TASK DIRECTIONS
The expected response consists solely of the lines from the line with "let online_set := label_texts_to_online_set" through the last line of the material below, copied exactly.

SOURCE RECORDS
Lemma inv_set_main m s :
  inv s ->
  (forall info, in_index info -> at_main (sy_main s) (cri_digest info) ->
     settled s (cri_digest info) \/ with_readers s (cri_digest info) \/ at_main m (cri_digest info)) ->
  match m with
  | MLook info _ | MSend info _ => in_index info
  | MDone (Ok _) => ok_says
  | _ => True
  end ->
  (forall pos, pos ∈ todo_of m -> pos ∈ todo_of (sy_main s)) -> inv (set_main m s).
Proof.
  intros [] Hm Hok Htodo. split; sys_simpl; try done; [|by auto].
  intros info Hin. destruct (inv_all0 info Hin) as [?|[?|?]]; [by left|by right; left|by apply Hm].
Qed.

Lemma inv_ok_says s :
  inv s -> sy_main s = MLoop [] -> sy_reader_queue s = [] -> sy_reading s = [] -> vs_errors (sy_st s) = 0%nat ->
  ok_says.
Proof.
  intros Hi Hm Hq Hr He. exists ((sy_decoder_queue s).*1.*2 ++ (sy_decoding s).*1). split.
  { rewrite length_app, !length_fmap. pose proof (inv_room s Hi). lia. }
  intros info Hin. rewrite elem_of_app.
  destruct (inv_all s Hi info Hin) as [[Hv|[?|Hd]]|[Hw|Ha]]; [|lia| | |].
  - right. destruct (inv_verified s Hi _ Hv) as [?|(c & z & ? & ? & ? & Hmode)]; [by left|right].
    exists c, z. split_and!; [done..|]. destruct Hmode; [done|lia].
  - by left.
  - unfold with_readers in Hw. rewrite Hq, Hr in Hw. set_solver.
  - rewrite Hm in Ha. destruct Ha as [(pos & ? & Hpos & _)|[]]. set_solver.
Qed.

Lemma in_index_at pos info : pos ∈ positions index -> chunk_info index pos = Some info -> in_index info.
Proof. intros. by exists pos. Qed.
(* ===== verification/Acl.v ===== *)
(** * Access control, [pbs-config/src/acl.rs] and [cached_user_info.rs]

    The access control list is a tree of nodes, one per path component; each node maps users, API
    tokens and groups to roles with a propagate flag.  It is stored as text.  The
    privileges of an authentication id on a path are computed from it.

    [HashMap]s are finite maps; where the code iterates over one, the definition iterates over its
    entries in some order.  [BTreeMap]s and [BTreeSet]s are iterated in the order of the
    keys: the children of a node are a sorted list, sets of strings are sorted before they are
    written.  Authentication ids, the names of roles and their privileges come from the crate
    pbs-api-types and are the record [AclLib]. *)

From S2P Require Import Prelude Text.
From Stdlib Require Import Ascii.
Local Open Scope string_scope.
Local Open Scope list_scope.
Local Open Scope Z_scope.

Record Authid := { auth_user : string; auth_token : option string }.
#[global] Instance Authid_eq_dec : EqDecision Authid.
Proof. solve_decision. Defined.
#[global] Program Instance Authid_countable : Countable Authid :=
  inj_countable' (fun a => (auth_user a, auth_token a))
    (fun '(u, t) => {| auth_user := u; auth_token := t |}) _.
Next Obligation. by intros []. Qed.
Definition is_token (a : Authid) : bool := bool_decide (is_Some (auth_token a)).
Definition authid_from (u : string) : Authid := {| auth_user := u; auth_token := None |}.

Record AclLib := {
  authid_to_string : Authid -> string;
  authid_parse : string -> res Authid;
  root_userid : string;
  role_names : string -> option Z;     (* [ROLE_NAMES], the privileges of a role *)
  ROLE_NAME_NO_ACCESS : string;
  ROLE_ADMIN : Z;
  MAX_NAMESPACE_DEPTH : nat;
}.

Abbreviation role_map := (gmap string bool).

(** ** Nodes *)
Inductive AclTreeNode := Node {
  users : gmap Authid (gmap string bool);
  groups : gmap string (gmap string bool);
  children : list (string * AclTreeNode);
}.
Definition node_new : AclTreeNode := Node ∅ ∅ [].

(** [BTreeMap::get], [get_mut], [remove] and [entry(..).or_default()] of the children. *)
Fixpoint child_get (k : string) (l : list (string * AclTreeNode)) : option AclTreeNode :=
  match l with
  | [] => None
  | (k', n) :: l => if bool_decide (k = k') then Some n else child_get k l
  end.
Fixpoint child_replace (k : string) (n : AclTreeNode) (l : list (string * AclTreeNode))
    : list (string * AclTreeNode) :=
  match l with
  | [] => []
  | (k', n') :: l =>
      if bool_decide (k = k') then (k, n) :: l else (k', n') :: child_replace k n l
  end.
Fixpoint child_insert (k : string) (n : AclTreeNode) (l : list (string * AclTreeNode))
    : list (string * AclTreeNode) :=
  match l with
  | [] => [(k, n)]
  | (k', n') :: l =>
      if String.ltb k k' then (k, n) :: (k', n') :: l else (k', n') :: child_insert k n l
  end.
Definition child_set (k : string) (n : AclTreeNode) (l : list (string * AclTreeNode))
    : list (string * AclTreeNode) :=
  match child_get k l with Some _ => child_replace k n l | None => child_insert k n l end.
Fixpoint child_remove (k : string) (l : list (string * AclTreeNode)) : list (string * AclTreeNode) :=
  match l with
  | [] => []
  | (k', n) :: l => if bool_decide (k = k') then l else (k', n) :: child_remove k l
  end.
Definition set_children (l : list (string * AclTreeNode)) (n : AclTreeNode) : AclTreeNode :=
  Node (users n) (groups n) l.
Definition set_users (u : gmap Authid (gmap string bool)) (n : AclTreeNode) : AclTreeNode :=
  Node u (groups n) (children n).
Definition set_groups (g : gmap string (gmap string bool)) (n : AclTreeNode) : AclTreeNode :=
  Node (users n) g (children n).

(** ** Paths *)
Definition slash : ascii := ascii_of_nat 47.
Definition split_acl_path (path : string) : list string :=
  filter (fun name => negb (bool_decide (name = EmptyString))) (split slash path).
(** Components of a path given as a slice whose items may have several. *)
Definition components (path : list string) : list string := path ≫= split slash.

Section acl.
Variable L : AclLib.
Lemma node_line_for M q n p u R :
  node_ok n -> Forall component_ok q ->
  (forall a r p, is_superuser L a = false -> cur n a !! r = Some p -> M q a !! r = Some p) ->
  group_by_property_list (ugs_map p (listed n)) !! u = Some R ->
  exists ugs, line_for M q p ugs (listed_roles R) (acl_line (flag p) (path_str q) u (role_list L R)) /\
    forall b r, authid_ok b -> is_superuser L b = false -> cur n b !! r = Some p -> r ∈ R ->
      authid_to_string L b ∈ ugs /\ r ∈ listed_roles R.
Proof.
  intros Hn Hq HM HR. destruct (group_names n p u R Hn HR) as (ugs & -> & Hne & Hok & Hnames).
  pose proof (listed_roles_nil R (group_by_filled _ _ _ HR)) as Hrs. exists ugs. split.
  - split; [by rewrite role_list_join|done..| |].
    + apply Forall_forall. intros ug Hug. destruct (listed_roles R) as [|r1 rs] eqn:Er; [done|].
      assert (r1 ∈ R) as Hr1 by (apply listed_roles_sub; rewrite Er; set_solver).
      destruct (proj1 (proj2 (Hnames r1 Hr1) ug) Hug) as [(a & -> & Hs & Ha)|(g & m & -> & _)];
        [right|left; by exists g].
      destruct (cur_ok n a r1 p Hn Ha) as [Haok _]. exists a. split_and!; [done..|]. intros r Hr.
      apply HM; [done|]. apply name_has_user; [done..|]. apply (Hnames r); [|done].
      apply listed_roles_sub. by rewrite Er.
    + apply Forall_forall. intros r Hr. by apply Hnames, listed_roles_sub.
  - intros b r Hb Hs Hr Hin. destruct (Hnames r Hin) as [_ Hx].
    assert (authid_to_string L b ∈ ugs) as Hu by (apply Hx; left; by exists b). split; [done|].
    unfold listed_roles. case_bool_decide as Hno; [|by apply btree_iter_elem].
    destruct (Hnames _ Hno) as [_ Hx']. apply Hx', name_has_user in Hu; [|done..].
    destruct (cur_ok n b r p Hn Hr) as [_ He]. rewrite (He p Hu) in Hr.
    apply lookup_singleton_Some in Hr as [<- _]. set_solver.
Qed.
(** Loading any part of a log. *)
Lemma load_magic_prefix label c log c' k :
  log_ok label log -> replay log c = Ok c' ->
  let r := load_catalog IO N label c (take k (PROXMOX_BACKUP_MEDIA_CATALOG_MAGIC_1_1 ++ log_bytes log)) in
  (exists e, r = Err e) \/
  exists log1 log2 c1 found su, log = log1 ++ log2 /\ replay log1 c = Ok c1 /\ r = Ok (c1, found, su).
Proof.
  intros Ho Hr. cbv zeta. destruct (decide (k < 8)%nat) as [Hk|Hk].
  - rewrite take_app_le by (cbn; lia). unfold load_catalog. destruct k as [|k].
    + right. exists [], log, c, false, None. split_and!; [done..|]. cbn. by rewrite or_eof_end.
    + left. destruct (or_eof_short 8 (take (S k) PROXMOX_BACKUP_MEDIA_CATALOG_MAGIC_1_1)) as [e ->].
      * by cbn.
      * rewrite length_take. lia.
      * by exists e.
  - rewrite take_app_ge by (cbn; lia). rewrite load_after_magic.
    set (n := (k - length PROXMOX_BACKUP_MEDIA_CATALOG_MAGIC_1_1)%nat).
    replace (take n (log_bytes log)) with (take (n `min` length (log_bytes log)) (log_bytes log)).
    2:{ destruct (decide (n <= length (log_bytes log))%nat); [by rewrite Nat.min_l by lia|].
        by rewrite Nat.min_r, !take_ge by lia. }
    destruct (load_prefix label log (S (length (take (n `min` length (log_bytes log)) (log_bytes log)))) c c' None
      (n `min` length (log_bytes log)) Ho Hr) as [[e E]|(l1 & l2 & c1 & su & El & Hl & E)].
    + rewrite length_take. lia.
    + left. exists e. by rewrite E.
    + right. exists l1, l2, c1, true, su. by rewrite E.
Qed.

(** ** New catalogs *)
Definition media_ok (m : MediaId) : Prop :=
  uuid_ok (ml_uuid (mi_label m)) /\
  match mi_media_set_label m with Some set => uuid_ok (ms_uuid set) /\ in_u64 (ms_seq_nr set) | None => True end.
Definition label_log (m : MediaId) : list record :=
  RLabel (ml_uuid (mi_label m)) 0 0 ::
  match mi_media_set_label m with Some set => [RLabel (ms_uuid set) (ms_seq_nr set) 1] | None => [] end.
(** ** [OnlineStatusMap] *)
Record OnlineStatusMap := { os_map : gmap string (option (gset uuid_t)); os_changer_map : gmap uuid_t string }.
(** [new]: the names of all changers and virtual drives. *)
Definition online_new (names : list string) : OnlineStatusMap :=
  {| os_map := foldl (fun m name => <[name := None]> m) ∅ names; os_changer_map := ∅ |}.
Definition online_update (changer_name : string) (online_set : gset uuid_t) (o : OnlineStatusMap)
    : res OnlineStatusMap :=
  match os_map o !! changer_name with
  | None => Err "no such changer device"
  | Some (Some _) => Err "update_online_status called twice"
  | Some None =>
      Ok {| os_map := <[changer_name := Some online_set]> (os_map o);
            os_changer_map := set_fold (fun uuid m => <[uuid := changer_name]> m) (os_changer_map o) online_set |}
  end.
(** The location of an entry after an update. *)
Definition online_location (o : OnlineStatusMap) (uuid : uuid_t) (location : option MediaLocation)
    : option MediaLocation :=
  match os_changer_map o !! uuid with
  | Some changer_name => Some (Online changer_name)
  | None =>
      match location with
      | Some (Online changer_name) =>
          match os_map o !! changer_name with
          | None => Some Offline
          | Some None => location
          | Some (Some _) => Some Offline
          end
      | _ => location
      end
  end.
Definition inv_update_online_status (o : DbOutcome) (online : OnlineStatusMap) (inv : Inventory) (db : db_t)
    : res unit * (Inventory * db_t) :=
  let '(r, inv) := lock_and_load o inv db in
  try! _ := r for (inv, db) in
  finish_update o (with_map (map_imap (fun uuid e =>
    Some {| me_id := me_id e; me_location := online_location online uuid (me_location e);
            me_status := me_status e; me_bytes_used := me_bytes_used e |}) (inv_map inv)) inv) db.

(** ** The state of a changer, [MtxStatus] of pbs-tape; [ElementFull]: media without volume tag *)
Inductive ElementStatus := ElementEmpty | ElementFull | VolumeTag (label_text : string).
Record StorageElementStatus := { el_import_export : bool; el_status : ElementStatus }.
Record MtxStatus := { mtx_drives : list ElementStatus; mtx_slots : list StorageElementStatus }.

Definition insert_into_online_set (inv : Inventory) (label_text : string) (online_set : gset uuid_t) : gset uuid_t :=
  match find_media_by_label_text label_text inv with
  | Ok (Some media_id) => {[ml_uuid (mi_label media_id)]} ∪ online_set
  | _ => online_set
  end.
Definition insert_status (inv : Inventory) (online_set : gset uuid_t) (status : ElementStatus) : gset uuid_t :=
  match status with VolumeTag label_text => insert_into_online_set inv label_text online_set | _ => online_set end.
Definition mtx_status_to_online_set (status : MtxStatus) (inv : Inventory) : gset uuid_t :=
  let online_set := foldl (insert_status inv) ∅ (mtx_drives status) in
  foldl (fun online_set slot =>
           if el_import_export slot then online_set else insert_status inv online_set (el_status slot))
    online_set (mtx_slots status).
Definition label_texts_to_online_set (label_text_list : list string) (inv : Inventory) : gset uuid_t :=
  foldl (fun online_set label_text => insert_into_online_set inv label_text online_set) ∅ label_text_list.

(** The loop over devices: a device without an answer is skipped.  [found]: the requested one is there. *)
Fixpoint ask_devices {A} (changer : option string) (to_set : A -> gset uuid_t) (devices : list (string * res A))
    (map : OnlineStatusMap) (found : bool) : res (OnlineStatusMap * bool) :=
  match devices with
  | [] => Ok (map, found)
  | (name, status) :: devices =>
      if match changer with Some c => negb (bool_decide (c = name)) | None => false end
      then ask_devices changer to_set devices map found else
      let found := match changer with Some _ => true | None => found end in
      match status with
      | Ok status =>
          let? map := online_update name (to_set status) map in
          ask_devices changer to_set devices map found
      | Err _ => ask_devices changer to_set devices map found
      | Panic e => Panic e
      end
  end.
(** The configured changers and virtual drives, with what they report. *)
Definition update_online_status (o_load o : DbOutcome) (changers : list (string * res MtxStatus))
    (vtapes : list (string * res (list string))) (changer : option string) (db0 db : db_t)
    : res OnlineStatusMap * db_t :=
  try! inventory := inventory_load o_load db0 for db in
  let map := online_new (changers.*1 ++ vtapes.*1) in
  try! (map, found) := ask_devices changer (fun st => mtx_status_to_online_set st inventory) changers map false for db in
  try! (map, found) := ask_devices changer (fun l => label_texts_to_online_set l inventory) vtapes map found for db in
  if match changer with Some _ => negb found | None => false end
  then (Err "update_online_status failed - no such changer", db) else
  let '(r, (_, db)) := inv_update_online_status o map inventory db in
  try! _ := r for db in
  (Ok map, db).
Definition update_changer_online_status (o : DbOutcome) (names : list string) (changer_name : string)
    (label_text_list : list string) (inv : Inventory) (db : db_t) : res unit * (Inventory * db_t) :=
  let online_map := online_new names in
  let online_set := label_texts_to_online_set label_text_list inv in
  try! online_map := online_update changer_name online_set online_map for (inv, db) in
  inv_update_online_status o online_map inv db.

REPLY
  let online_set := label_texts_to_online_set label_text_list inv in
  try! online_map := online_update changer_name online_set online_map for (inv, db) in
  inv_update_online_status o online_map inv db.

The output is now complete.